Los personajes ya convocados vagan sin rumbo, perdido el norte y el
regreso, repitiendo parlamentos tempranos e incompletos.
Soliviantados por Pirandello [12] , imploran que no los deje así,
tan a medias, tan rotos como yo. Pero la piedad que me inspiran no
alcanza para que los vivifique, los escriba. Su irrefutable
argumento de que tienen filiación en mi pequeño universo privado
("vidita" diría Pizarnik), lejos de reconciliarme con su destino
amenazado, me aterroriza. Porque es cierto: los personajes (que esta
vez se llaman Teresa de Avila y Juana la loca) cobran identidad en
ese territorio de la creación donde el gesto dramático y la vida se
confunden entre dolores, miedos, vislumbres y profecías. ¿Es mi
padecimiento el que a la vez los empuja y los detiene? ¿El que pone
palabras en sus labios anhelantes y agita sus cuerpos pero por
largos tiempos los oculta, los silencia y borra los rastros? Duele
escribirlos, pero ahoga no hacerlo.
"...escribo porque no encuentro / remedio para no escribir." (M.
Hernández) [13]
Es imperioso volver a la obra. Lo ya escrito grita su vocación de
estallar en otras escenas, en más mundos. Pero no puedo. Las razones
más psicológicas siguen acaparando hipótesis y sospechas. Este dolor
que un día pactará con el discurso, que se inmolará en la imagen y
que procurará infiltrarse en el relato pero escabullirse de la
anécdota, hoy aún se resiste al simulacro. O me resisto yo,
temiendo, tal vez, que el día en que mi aflicción se diluya en sus
representaciones, buscando incautamente la belleza, perderé para
siempre su origen y su objeto. ¿Este silencio es entonces miedo a
derrochar lo último que me queda del bien perdido?. Tal vez no.
Quizás sea sólo la tentación de creerle demasiado a Barthes [14]
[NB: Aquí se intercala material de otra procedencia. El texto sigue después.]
(** ** [CartridgeApplication] *)

(** Which of two topologies is kept. *)
Definition keep_topology (topology newTopology : cartridgeTopology) : cartridgeTopology :=
  if ct_IsBootstrapped topology then if ct_IsBootstrapped newTopology then newTopology else topology
  else newTopology.

Definition CartridgeApplication_discovery (instances : list InstanceCtx) (w : W) : Replicasets * option error * W :=
  match EvalForeachAlive instances (fun _ evaler topology w =>
          match getCartridgeTopology evaler w with
          | (Err err, w) => (Err err, topology, w)
          | (Ok newTopology, w) =>
              let topology := keep_topology topology newTopology in
              (Ok (ct_IsBootstrapped topology && negb (ct_IsCritical topology)), topology, w)
          end) zero_cartridge_topology w with
  | (Some err, _, w) =>
      (mkReplicasets StateUnknown OrchestratorCartridge [], Some (Wrapf "failed to get topology: %w" [] err), w)
  | (None, topology, w) =>
      let '(err, replicasets, w) :=
        EvalForeachAlive instances (fun ictx evaler replicasets w =>
          match updateCartridgeInstance evaler (Some ictx) replicasets w with
          | (replicasets, Some err, w) => (Err err, replicasets, w)
          | (replicasets, None, w) => (Ok false, replicasets, w)
          end) (getCartridgeReplicasets topology) w in
      (recalculateMasters replicasets, err, w)
  end.

Definition CartridgeApplication_Promote (instances : list InstanceCtx) (ctx : InstanceOpCtx)
    (cache : cachedDiscoverer) (w : W) : option error * cachedDiscoverer * W :=
  match Discovery (CartridgeApplication_discovery instances) false cache w with
  | ((_, Some err), cache, w) => (Some err, cache, w)
  | ((rs, None), cache, w) =>
      match findInstanceByAlias rs (op_InstName ctx) with
      | None => (Some (Errorf "instance %q not found in a configured replicaset" [op_InstName ctx]), cache, w)
      | Some (r, i) =>
          if negb (InstanceCtxFound i) then (Some (Errorf "target instance should be online" []), cache, w)
          else
            let '(err, w) := cartridgePromote (MakeInstanceEvalFunc (InstCtx i)) (instance_of r i)
                               (op_Force ctx) (op_Timeout ctx) w in
            (err, cache, w)
      end
  end.

Definition CartridgeApplication_Demote : option error :=
  Some (newErrByAppNotSupported "demote" OrchestratorCartridge).

(** *** Expulsion *)
Record expel_state := mkExpelState { es_found : bool; es_lastErr : option error }.

Definition expel_on (name uuid : string) (timeout : Z) : InstanceEvaler expel_state :=
  fun instance evaler s w =>
    if decide (InstName instance = name) then (Ok false, s, w)
    else
      match cartridgeEditInstances evaler [encode_expel uuid] timeout w with
      | (Some err, w) => (Ok false, mkExpelState true (Some err), w)
      | (None, w) => (Ok true, mkExpelState true None, w)
      end.

Definition cartridgeExpel (instances : list InstanceCtx) (discovered : Replicasets) (name uuid : string)
    (timeout : Z) (w : W) : option error * W :=
  let failed e := Some (Wrapf "failed to expel instance: %w" [] e) in
  match EvalForeachAliveDiscovered instances discovered (expel_on name uuid timeout)
          (mkExpelState false None) w with
  | (Some err, _, w) => (failed err, w)
  | (None, mkExpelState _ (Some err), w) => (failed err, w)
  | (None, mkExpelState false None, w) =>
      (Some (Errorf "not found any other instance joined to cluster" []), w)
  | (None, mkExpelState true None, w) => (None, w)
  end.

(** The inner [break] leaves one replicaset: the instance of the last replicaset
    that has one of that alias. *)
Definition last_uuid (rs : Replicasets) (alias : string) : option string :=
  fold_left (fun found r =>
    match head (filter (fun i => Alias i = alias) (rs_Instances r)) with
    | Some i => Some (UUID i)
    | None => found
    end) (rss_Replicasets rs) None.

Definition CartridgeApplication_Expel (instances : list InstanceCtx) (ctx : InstanceOpCtx)
    (cache : cachedDiscoverer) (w : W) : option error * cachedDiscoverer * W :=
  match Discovery (CartridgeApplication_discovery instances) false cache w with
  | ((_, Some err), cache, w) => (Some (Wrapf "failed to discovery: %w" [] err), cache, w)
  | ((rs, None), cache, w) =>
      match last_uuid rs (op_InstName ctx) with
      | None => (Some (Errorf "instance %q not found in a configured replicaset" [op_InstName ctx]), cache, w)
      | Some uuid =>
          let '(err, w) := cartridgeExpel instances rs (op_InstName ctx) uuid (op_Timeout ctx) w in
          (err, cache, w)
      end
  end.

Definition CartridgeApplication_BootstrapVShard (instances : list InstanceCtx) (timeout : Z)
    (cache : cachedDiscoverer) (w : W) : option error * cachedDiscoverer * W :=
  match Discovery (CartridgeApplication_discovery instances) false cache w with
  | ((_, Some err), cache, w) => (Some (Wrapf "failed to discovery: %w" [] err), cache, w)
  | ((rs, None), cache, w) =>
      let failed e := Some (Wrapf "failed to bootstrap vshard: %w" [] e) in
      match EvalForeachAliveDiscovered instances rs (fun _ evaler (_ : option error) w =>
              let '(lastErr, w) := cartridgeBootstrapVShard evaler timeout w in
              (Ok (match lastErr with None => true | Some _ => false end), lastErr, w)) None w with
      | (Some err, _, w) => (failed err, cache, w)
      | (None, lastErr, w) =>
          (match wrapCartridgeVShardBoostrapError lastErr with Some e => failed e | None => None end, cache, w)
      end
  end.

(** *** Bootstrap: the configuration files *)
Definition getCartridgeReplicasetsConfig (w : W) (appDir filename : string)
    : result (gmap string cartridgeReplicasetConfig * string) :=
  let filename := if decide (filename = "") then filepath_Join [appDir; defaultCartridgeReplicasetsFilename]
                  else filename in
  filename <-? GetYamlFileName w filename true;;
  content <-? ReadFile w filename;;
  cfg <-? parse_replicasets content;;
  Ok (cfg, filename).

(** The instances of the application, without its prefix. *)
Definition app_instances (appName : string) (rawCfg : gmap string cartridgeInstanceConfig)
    : gmap string cartridgeInstanceConfig :=
  fold_left (fun cfg kv =>
    match CutPrefix kv.1 (appName +:+ ".") with
    | Some instName => <[instName := kv.2]> cfg
    | None => cfg
    end) (range_map rawCfg) ∅.

Definition getCartridgeInstancesConfig (w : W) (appName appDir : string)
    : result (gmap string cartridgeInstanceConfig) :=
  filename <-? GetYamlFileName w (filepath_Join [appDir; defaultCartridgeInstancesFilename]) true;;
  content <-? ReadFile w filename;;
  rmap (app_instances appName) (parse_instances content).

(** *** Bootstrap: the options of an edit

    The servers to join are the instances without a UUID, each of which gets a
    new one that the map of UUIDs keeps. *)
Fixpoint getCartridgeJoinServersOpts (instancesCfg : gmap string cartridgeInstanceConfig)
    (instances : list string) (instancesUUID : gmap string string) (w : W)
    : result (list cartridgeJoinServersOpts) * gmap string string * W :=
  match instances with
  | [] => (Ok [], instancesUUID, w)
  | instance :: instances =>
      match instancesUUID !! instance with
      | Some _ => getCartridgeJoinServersOpts instancesCfg instances instancesUUID w
      | None =>
          match instancesCfg !! instance with
          | None => (Err (Errorf "instance %q not found in the instance config" [instance]), instancesUUID, w)
          | Some cfg =>
              let '(uuid, w) := new_uuid w in
              let '(r, m, w) :=
                getCartridgeJoinServersOpts instancesCfg instances (<[instance := uuid]> instancesUUID) w in
              (rmap (cons (mkJoinServersOpts (ic_URI cfg) (Some uuid))) r, m, w)
          end
      end
  end.

Fixpoint failover_priority (instances : list string) (instanceUUID : gmap string string) : result (list string) :=
  match instances with
  | [] => Ok []
  | inst :: instances =>
      match instanceUUID !! inst with
      | None => Err (Errorf "instance %q uuid not found" [inst])
      | Some uuid => rmap (cons uuid) (failover_priority instances instanceUUID)
      end
  end.

(** The UUIDs that discovery knows. *)
Definition known_uuids (discovered : Replicasets) : gmap string string * gmap string string :=
  (fold_left (fun m r => <[rs_Alias r := rs_UUID r]> m) (rss_Replicasets discovered) ∅,
   fold_left (fun m r => fold_left (fun m i => <[Alias i := UUID i]> m) (rs_Instances r) m)
     (rss_Replicasets discovered) ∅).

Fixpoint edit_options (replicasetCfg : list (string * cartridgeReplicasetConfig))
    (instancesCfg : gmap string cartridgeInstanceConfig) (replicasetUUID instanceUUID : gmap string string) (w : W)
    : result (list cartridgeEditReplicasetsOpts) * W :=
  match replicasetCfg with
  | [] => (Ok [], w)
  | (rname, rcfg) :: replicasetCfg =>
      match getCartridgeJoinServersOpts instancesCfg (rc_Instances rcfg) instanceUUID w with
      | (Err err, _, w) => (Err err, w)
      | (Ok join, instanceUUID, w) =>
          match failover_priority (rc_Instances rcfg) instanceUUID with
          | Err err => (Err err, w)
          | Ok priority =>
              let opts := mkEditReplicasetsOpts (replicasetUUID !! rname) (Some rname) (rc_Roles rcfg)
                            (rc_AllRW rcfg) (rc_Weight rcfg) (rc_VShardGroup rcfg) join priority in
              let '(r, w) := edit_options replicasetCfg instancesCfg replicasetUUID instanceUUID w in
              (rmap (cons opts) r, w)
          end
      end
  end.

Definition updateCartridgeReplicasets (evaler : Evaler W) (discovered : Replicasets)
    (replicasetCfg : gmap string cartridgeReplicasetConfig) (instancesCfg : gmap string cartridgeInstanceConfig)
    (timeout : Z) (w : W) : option error * W :=
  let '(replicasetUUID, instanceUUID) := known_uuids discovered in
  match edit_options (range_map replicasetCfg) instancesCfg replicasetUUID instanceUUID w with
  | (Err err, w) => (Some err, w)
  | (Ok editOpts, w) => cartridgeEditReplicasets evaler editOpts timeout w
  end.

(** *** Bootstrap of replicasets

    Before version 2 the first replicaset that [range] gives is made with a
    single instance; the rest of the configuration follows. *)
Definition initial_replicaset (replicasetsCfg : gmap string cartridgeReplicasetConfig)
    : result (gmap string cartridgeReplicasetConfig * gmap string cartridgeReplicasetConfig) :=
  match range_map replicasetsCfg with
  | [] => Err (Errorf "empty replicasets config" [])
  | (rname, cfg) :: _ =>
      let with_insts l := mkReplicasetConfig (rc_Alias cfg) l (rc_Roles cfg) (rc_Weight cfg) (rc_AllRW cfg) (rc_VShardGroup cfg) in
      match rc_Instances cfg with
      | [] => Err (Errorf "replicaset %q is empty" [rname])
      | first :: rest =>
          Ok ({[rname := with_insts [first]]},
              match rest with
              | [] => delete rname replicasetsCfg
              | _ => <[rname := with_insts rest]> replicasetsCfg
              end)
      end
  end.

Definition bootstrapReplicasets (evaler : Evaler W) (discovered : Replicasets)
    (replicasetsCfg : gmap string cartridgeReplicasetConfig) (instancesCfg : gmap string cartridgeInstanceConfig)
    (timeout : Z) (w : W) : option error * W :=
  match getCartridgeMajorVersion evaler w with
  | (Err err, w) => (Some (Wrapf "failed to get cartridge major version: %w" [] err), w)
  | (Ok majorVer, w) =>
      if (majorVer <? 2)%Z && negb (bool_decide (rss_State discovered = StateBootstrapped)) then
        match initial_replicaset replicasetsCfg with
        | Err err => (Some err, w)
        | Ok (initialCfg, replicasetsCfg) =>
            match updateCartridgeReplicasets evaler discovered initialCfg instancesCfg timeout w with
            | (Some err, w) => (Some err, w)
            | (None, w) => updateCartridgeReplicasets evaler discovered replicasetsCfg instancesCfg timeout w
            end
        end
      else updateCartridgeReplicasets evaler discovered replicasetsCfg instancesCfg timeout w
  end.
cuando alerta que la escritura permanecerá siempre indiferente al yo
infantil que la solicita. Algo adentro mío, sin embargo, se resiste
al desaliento. Y confío en la antigua compulsión metabólica desde el
quebranto hacia la creación. Prefiero retomar a Cyrulnik y aceptar
que "es en el vértigo del vacío provocado por la pérdida donde el
símbolo crea una representación que viene a ocupar el lugar del
objeto perdido. La imagen y la palabra estilizadas llenan el vacío
de la pérdida". Y nuevamente me digo: es imprescindible escribir,
como lo es sobrevivir.
"Quizás sea un dolor personal. Quizás sea un dolor que surge del
convencimiento de que uno debe hacer algo por su prójimo para
aliviarle de algún modo, su sufrimiento." (J. y E. Coen) [15]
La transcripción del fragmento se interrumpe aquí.